Van Simone Weil
De buitengewone moeite, die ik ondervind, om ook maar de geringste handeling te verrichten, is een gunst, die mij geschonken wordt. Want zo kan ik, met gewone daden en zonder de aandacht te trekken, de wortels van de boom kappen. Iemand kan nog zo los zijn van de publieke opinie, buitengewone daden dragen in zich reeds een stimulans, die er niet van weg te nemen is. Deze stimulans ontbreekt geheel aan doorsnee handelingen. Een uitzonderlijke moeilijkheid vinden voor een uitzonderlijke daad is een gunst, waarvoor men dankbaar behoort te zijn. Wij moeten niet bidden, dat deze moeilijkheid moge verdwijnen; wij moeten er alleen voor bidden, de genade te verwerven, er gebruik van te maken. In het algemeen moeten wij niet naar de verdwijning van onze ellenden verlangen maar om de genade bidden, die hen transfigureert.
Lichamelijk lijden en ontbering zijn voor moedige mensen dikwijls een op-de-proefstelling van hun uithoudingsvermogen en hun zielekracht. Maar er kan nog een beter gebruik van gemaakt worden. Zij mogen dat dan ook voor mij niet betekenen! Dat zij een voelbaar getuigenis zijn van de menselijke ellende. En dat ik ze moge ondergaan op volkomen passieve wijze. Wat er ook gebeuren moge, hoe zou ik ooit het ongeluk té groot kunnen vinden, omdat de diepe beet van het ongeluk in mij en de vernedering waartoe het mij dwingt juist de kennis van de menselijke ellenden mogelijk maken, een kennis,die de toegangspoort is tot alle wijsheid ? Maar het genot, het geluk, de voorspoed getuigen evenzeer van de menselijke ellende, als men erin weet te ontdekken, wat van buiten komt ( toeval, omstandigheden, enz.) .Dat gebruik moet er óók van gemaakt worden. En zelfs van de genade, in zover zij waarneembaar, een met de zinnen waarneembaar fenomeen is. .. Niets zijn, met het doel om in het geheel zijn ware plaats in te nemen.

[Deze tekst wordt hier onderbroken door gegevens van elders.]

(** * Otaku-flash: the cartridge-bus pin contract

    A shallow embedding of [src/pin_definitions.h] (the GPIO line assigned
    to every signal of the Atari 2600/7800 cartridge connector) together
    with the bulk masked I/O that the fixed pin positions exist to enable.

    Line indices and GPIO words are [Z]; bit [p] of a GPIO word is the
    level of physical line [p]. *)

From Stdlib Require Import ZArith List Lia Bool String.
Import ListNotations.
Local Open Scope Z_scope.

(** ** The header: one definition per [#define] *)

Module PinDefinitions.

(* Address pins. *)
Definition A0 : Z := 0.
Definition A1 : Z := 1.
Definition A2 : Z := 2.
Definition A3 : Z := 3.
Definition A4 : Z := 4.
Definition A5 : Z := 5.
Definition A6 : Z := 6.
Definition A7 : Z := 7.
Definition A8 : Z := 8.
Definition A9 : Z := 9.
Definition A10 : Z := 10.
Definition A11 : Z := 11.
Definition A12 : Z := 12.
Definition A13 : Z := 13.
Definition A14 : Z := 14.
Definition A15 : Z := 26.

(* Control pins. *)
Definition RW : Z := 25.
Definition HALT : Z := 27.

(* Data pins. *)
Definition D0 : Z := 15.
Definition D1 : Z := 16.
Definition D2 : Z := 17.
Definition D3 : Z := 18.
Definition D4 : Z := 19.
Definition D5 : Z := 20.
Definition D6 : Z := 21.
Definition D7 : Z := 22.

(** The three pin groups of the header, each in the order of its
    [#define] lines. *)
Definition address_pins : list Z :=
  [A0; A1; A2; A3; A4; A5; A6; A7; A8; A9; A10; A11; A12; A13; A14; A15].
Definition control_pins : list Z := [RW; HALT].
Definition data_pins : list Z := [D0; D1; D2; D3; D4; D5; D6; D7].

(** The sequential part of the address group, A0 to A14. *)
Definition low_address_pins : list Z := firstn 15 address_pins.

(** The header as a table: macro name and the literal it expands to, in
    file order. *)
Definition pin_table : list (string * Z) :=
  [ ("A0", A0); ("A1", A1); ("A2", A2); ("A3", A3); ("A4", A4);
    ("A5", A5); ("A6", A6); ("A7", A7); ("A8", A8); ("A9", A9);
    ("A10", A10); ("A11", A11); ("A12", A12); ("A13", A13);
    ("A14", A14); ("A15", A15);
    ("RW", RW); ("HALT", HALT);
    ("D0", D0); ("D1", D1); ("D2", D2); ("D3", D3); ("D4", D4);
    ("D5", D5); ("D6", D6); ("D7", D7) ]%string.

(** Every line the header assigns, group after group. *)
Definition all_pins : list Z := address_pins ++ control_pins ++ data_pins.

End PinDefinitions.
Export PinDefinitions.

(** ** Properties of lists of line indices *)

(** Each element is its predecessor plus one. *)
Definition contiguous (l : list Z) : Prop :=
  forall i, (S i < List.length l)%nat -> nth (S i) l 0 = nth i l 0 + 1.

(** No line of [l1] is a line of [l2]. *)
Definition disjoint (l1 l2 : list Z) : Prop :=
  forall p, In p l1 -> In p l2 -> False.

(** Executable counterparts. *)
Fixpoint ascending (l : list Z) : bool :=
  match l with
  | x :: t =>
      match t with
      | y :: _ => (y =? x + 1) && ascending t
      | [] => true
      end
  | [] => true
  end.

Fixpoint distinct (l : list Z) : bool :=
  match l with
  | [] => true
  | x :: t => negb (existsb (Z.eqb x) t) && distinct t
  end.

Definition apart (l1 l2 : list Z) : bool :=
  forallb (fun p => negb (existsb (Z.eqb p) l2)) l1.

(** Consecutive integers [lo, lo+1, ..., lo+n-1]. *)
Fixpoint zseq (lo : Z) (n : nat) : list Z :=
  match n with
  | O => []
  | S k => lo :: zseq (lo + 1) k
  end.

(** The lines of the header that are in neither sequential group. *)
Definition outside_sequential_groups : list Z :=
  filter (fun p => negb (existsb (Z.eqb p) (low_address_pins ++ data_pins)))
         all_pins.

(** ** The header as a build step *)

Module HeaderBuild.

(** An assignment of a physical line to each of the 26 signals, in the
    three groups the header names (address pins A0-A15, control pins RW
    and HALT, data pins D0-D7). *)
Record PinMapping : Type := {
  Address : list Z;
  Control_RW : Z;
  Control_HALT : Z;
  Data : list Z
}.

(** The lines of a mapping in the order of the header's [#define]s. *)
Definition lines (m : PinMapping) : list Z :=
  Address m ++ [Control_RW m; Control_HALT m] ++ Data m.

(** The mapping the header fixes. *)
Definition header : PinMapping := {|
  Address := address_pins;
  Control_RW := RW;
  Control_HALT := HALT;
  Data := data_pins
|}.

(** What a header can hold: a macro definition, or a condition on the
    macros defined so far that stops the build when it is false (an
    [#if ... #error] block or a static assertion). *)
Inductive directive : Type :=
| define (name : string) (value : Z)
| build_assert (holds : list (string * Z) -> bool).

Definition is_define (d : directive) : bool :=
  match d with
  | define _ _ => true
  | build_assert _ => false
  end.

(** Building a header: the macros it defines, or nothing when one of its
    assertions fails. *)
Fixpoint build (ds : list directive) (env : list (string * Z))
  : option (list (string * Z)) :=
  match ds with
  | [] => Some env
  | define name value :: rest => build rest (env ++ [(name, value)])
  | build_assert holds :: rest => if holds env then build rest env else None
  end.

(** src/pin_definitions.h, directive by directive: 26 [#define] lines and
    nothing else. *)
Definition pin_definitions_h : list directive :=
  [ define "A0" 0; define "A1" 1; define "A2" 2; define "A3" 3;
    define "A4" 4; define "A5" 5; define "A6" 6; define "A7" 7;
    define "A8" 8; define "A9" 9; define "A10" 10; define "A11" 11;
    define "A12" 12; define "A13" 13; define "A14" 14; define "A15" 26;
    define "RW" 25; define "HALT" 27;
    define "D0" 15; define "D1" 16; define "D2" 17; define "D3" 18;
    define "D4" 19; define "D5" 20; define "D6" 21; define "D7" 22 ]%string.

(** The same header with the lines of another mapping as its literals:
    the configurations a changed pinout would be built from. *)
Definition table_of (m : PinMapping) : list (string * Z) :=
  combine (map fst pin_table) (lines m).

Definition header_text (m : PinMapping) : list directive :=
  map (fun e => define (fst e) (snd e)) (table_of m).

(** The structural invariants of a pinout, as a check that can be run:
    group sizes, Address[0..14] ascending by one, Data[0..7] ascending by
    one, no line used twice. *)
Definition valid (m : PinMapping) : bool :=
  (List.length (Address m) =? 16)%nat
  && (List.length (Data m) =? 8)%nat
  && ascending (firstn 15 (Address m))
  && ascending (Data m)
  && distinct (lines m).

Zijn en hebben. – De mens heeft geen zijn, hij heeft slechts hebben. Het zijn van de mens ligt achter het gordijn, aan de kant van het bovennatuurlijke. Wat hij van zichzelf kan kennen, is alleen maar datgene, wat hem door de omstandigheden geleend is. Ik is voor mij ( en voor anderen) verborgen ; het is aan de kant van God, het is in God, het is God. Hoogmoedig zijn betekent: vergeten dat men God is. ..Het gordijn is de menselijke ellende: zelfs voor Christus was er een gordijn.
wetenschap, die ons niet dichter bij God brengt, is niets waard. Maar als zij ons er op een verkeerde manier dichterbij brengt, dat wil zeggen, dichter bij een ingebeelde God, dan is dat erger.